● **Exercise details**
Examine the entries and show every line in which the word "TypeError" is found.

====== Material supplied ======

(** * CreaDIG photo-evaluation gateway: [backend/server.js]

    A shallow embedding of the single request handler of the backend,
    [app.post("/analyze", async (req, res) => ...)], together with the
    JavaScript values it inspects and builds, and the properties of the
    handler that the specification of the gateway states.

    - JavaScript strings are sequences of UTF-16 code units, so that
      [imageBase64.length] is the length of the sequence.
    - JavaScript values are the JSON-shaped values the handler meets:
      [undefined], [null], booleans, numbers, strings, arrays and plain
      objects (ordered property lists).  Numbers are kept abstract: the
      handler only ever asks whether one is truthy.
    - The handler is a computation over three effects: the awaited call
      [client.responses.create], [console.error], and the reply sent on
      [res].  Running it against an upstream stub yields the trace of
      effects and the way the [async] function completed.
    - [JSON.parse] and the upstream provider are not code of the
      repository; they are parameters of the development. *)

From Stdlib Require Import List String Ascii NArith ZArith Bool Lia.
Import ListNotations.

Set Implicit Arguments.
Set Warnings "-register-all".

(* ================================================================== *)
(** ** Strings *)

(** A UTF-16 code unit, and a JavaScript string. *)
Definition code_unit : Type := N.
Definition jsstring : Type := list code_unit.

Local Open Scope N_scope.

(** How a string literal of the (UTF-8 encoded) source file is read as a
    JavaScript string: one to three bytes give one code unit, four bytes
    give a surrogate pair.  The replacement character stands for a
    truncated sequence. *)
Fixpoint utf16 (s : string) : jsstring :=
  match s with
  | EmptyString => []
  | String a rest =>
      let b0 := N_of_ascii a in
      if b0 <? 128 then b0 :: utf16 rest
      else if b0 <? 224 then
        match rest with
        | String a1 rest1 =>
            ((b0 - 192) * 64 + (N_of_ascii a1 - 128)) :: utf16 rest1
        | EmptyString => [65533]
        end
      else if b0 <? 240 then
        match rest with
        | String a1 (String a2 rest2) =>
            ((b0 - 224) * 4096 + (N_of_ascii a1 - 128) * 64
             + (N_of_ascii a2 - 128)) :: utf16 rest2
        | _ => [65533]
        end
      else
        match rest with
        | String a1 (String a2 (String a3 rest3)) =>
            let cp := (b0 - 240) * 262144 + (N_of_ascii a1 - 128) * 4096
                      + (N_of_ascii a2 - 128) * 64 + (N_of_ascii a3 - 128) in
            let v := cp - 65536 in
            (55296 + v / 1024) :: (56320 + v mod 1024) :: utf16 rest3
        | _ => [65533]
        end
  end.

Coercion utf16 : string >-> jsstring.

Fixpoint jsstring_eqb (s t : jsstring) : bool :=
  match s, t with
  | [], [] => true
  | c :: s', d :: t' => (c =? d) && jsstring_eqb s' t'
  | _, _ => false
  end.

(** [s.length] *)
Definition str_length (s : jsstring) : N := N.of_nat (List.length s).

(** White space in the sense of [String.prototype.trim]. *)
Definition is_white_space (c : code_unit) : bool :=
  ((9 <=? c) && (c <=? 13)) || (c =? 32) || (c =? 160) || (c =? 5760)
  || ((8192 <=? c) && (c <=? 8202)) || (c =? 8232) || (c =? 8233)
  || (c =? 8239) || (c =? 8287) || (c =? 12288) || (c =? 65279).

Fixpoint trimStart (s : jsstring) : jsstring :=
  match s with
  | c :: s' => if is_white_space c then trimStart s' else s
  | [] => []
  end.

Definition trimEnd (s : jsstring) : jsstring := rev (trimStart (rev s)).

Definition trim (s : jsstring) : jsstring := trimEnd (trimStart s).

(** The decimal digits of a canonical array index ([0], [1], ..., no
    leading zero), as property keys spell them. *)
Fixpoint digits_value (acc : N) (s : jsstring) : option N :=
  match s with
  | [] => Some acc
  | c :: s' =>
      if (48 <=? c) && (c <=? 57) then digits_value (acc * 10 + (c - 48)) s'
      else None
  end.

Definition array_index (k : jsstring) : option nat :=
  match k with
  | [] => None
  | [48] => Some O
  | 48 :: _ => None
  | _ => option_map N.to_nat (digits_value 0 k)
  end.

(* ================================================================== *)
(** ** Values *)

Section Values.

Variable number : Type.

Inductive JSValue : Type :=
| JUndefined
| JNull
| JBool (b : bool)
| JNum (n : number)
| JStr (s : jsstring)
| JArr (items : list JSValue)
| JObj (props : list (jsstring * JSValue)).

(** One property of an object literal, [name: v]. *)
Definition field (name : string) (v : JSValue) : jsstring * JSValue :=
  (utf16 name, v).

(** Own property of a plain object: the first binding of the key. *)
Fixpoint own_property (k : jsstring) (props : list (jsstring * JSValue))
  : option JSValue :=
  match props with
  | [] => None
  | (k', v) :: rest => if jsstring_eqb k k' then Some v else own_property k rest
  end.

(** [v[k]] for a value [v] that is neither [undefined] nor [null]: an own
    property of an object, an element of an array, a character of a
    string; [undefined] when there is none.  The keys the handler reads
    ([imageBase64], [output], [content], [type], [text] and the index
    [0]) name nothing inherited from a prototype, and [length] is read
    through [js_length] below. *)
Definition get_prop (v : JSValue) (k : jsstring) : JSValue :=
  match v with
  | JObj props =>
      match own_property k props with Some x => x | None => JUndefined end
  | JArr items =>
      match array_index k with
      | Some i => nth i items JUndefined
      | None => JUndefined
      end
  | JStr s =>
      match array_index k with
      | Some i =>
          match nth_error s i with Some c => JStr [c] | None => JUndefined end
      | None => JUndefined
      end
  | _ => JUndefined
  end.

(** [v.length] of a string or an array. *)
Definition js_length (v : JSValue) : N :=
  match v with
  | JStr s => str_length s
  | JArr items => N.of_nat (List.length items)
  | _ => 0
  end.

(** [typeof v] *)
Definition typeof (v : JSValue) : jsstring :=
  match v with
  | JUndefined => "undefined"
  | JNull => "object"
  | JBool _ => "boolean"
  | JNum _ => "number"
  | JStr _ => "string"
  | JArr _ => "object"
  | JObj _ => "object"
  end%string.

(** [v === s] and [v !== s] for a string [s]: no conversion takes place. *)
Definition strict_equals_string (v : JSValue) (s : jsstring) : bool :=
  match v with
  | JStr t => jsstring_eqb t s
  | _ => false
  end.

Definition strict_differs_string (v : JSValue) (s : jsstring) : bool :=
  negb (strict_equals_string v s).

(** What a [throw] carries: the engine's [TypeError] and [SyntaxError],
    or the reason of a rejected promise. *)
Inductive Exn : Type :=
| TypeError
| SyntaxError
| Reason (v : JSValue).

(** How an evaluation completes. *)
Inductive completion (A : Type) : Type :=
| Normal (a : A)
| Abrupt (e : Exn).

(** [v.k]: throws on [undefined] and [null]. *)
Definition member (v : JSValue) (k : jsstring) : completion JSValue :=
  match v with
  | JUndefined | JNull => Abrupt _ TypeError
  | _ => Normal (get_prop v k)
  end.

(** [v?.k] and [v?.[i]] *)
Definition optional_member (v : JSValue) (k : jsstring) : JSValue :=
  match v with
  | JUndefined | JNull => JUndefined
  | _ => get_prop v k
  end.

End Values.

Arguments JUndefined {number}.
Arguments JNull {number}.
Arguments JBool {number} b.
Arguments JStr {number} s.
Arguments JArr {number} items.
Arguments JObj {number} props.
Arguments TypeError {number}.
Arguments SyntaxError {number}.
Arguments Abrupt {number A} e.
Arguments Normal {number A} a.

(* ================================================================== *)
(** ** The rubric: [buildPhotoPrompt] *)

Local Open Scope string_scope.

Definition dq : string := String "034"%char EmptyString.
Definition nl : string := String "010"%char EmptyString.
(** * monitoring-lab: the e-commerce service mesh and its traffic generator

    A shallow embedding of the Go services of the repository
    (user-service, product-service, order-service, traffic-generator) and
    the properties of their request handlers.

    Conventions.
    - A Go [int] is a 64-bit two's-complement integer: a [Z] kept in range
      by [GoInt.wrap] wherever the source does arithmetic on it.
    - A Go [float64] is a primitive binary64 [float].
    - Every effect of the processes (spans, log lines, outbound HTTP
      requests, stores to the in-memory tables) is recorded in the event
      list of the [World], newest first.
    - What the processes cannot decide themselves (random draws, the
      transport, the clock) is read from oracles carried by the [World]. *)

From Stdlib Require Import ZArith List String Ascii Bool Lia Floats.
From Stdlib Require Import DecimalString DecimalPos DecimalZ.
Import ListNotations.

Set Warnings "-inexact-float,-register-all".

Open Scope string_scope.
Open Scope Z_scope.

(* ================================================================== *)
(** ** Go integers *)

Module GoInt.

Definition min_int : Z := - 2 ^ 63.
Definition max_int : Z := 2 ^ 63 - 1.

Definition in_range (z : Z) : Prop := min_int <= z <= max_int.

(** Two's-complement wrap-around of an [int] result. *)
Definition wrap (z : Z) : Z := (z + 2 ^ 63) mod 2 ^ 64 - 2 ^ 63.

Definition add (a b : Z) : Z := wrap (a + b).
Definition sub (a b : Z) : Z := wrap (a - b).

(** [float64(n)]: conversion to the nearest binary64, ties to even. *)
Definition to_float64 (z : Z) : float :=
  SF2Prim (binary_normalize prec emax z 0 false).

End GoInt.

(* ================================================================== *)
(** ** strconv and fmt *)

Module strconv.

======

● **Reply to the exercise**
(** What a [throw] carries: the engine's [TypeError] and [SyntaxError],
| TypeError
  | JUndefined | JNull => Abrupt _ TypeError
Arguments TypeError {number}.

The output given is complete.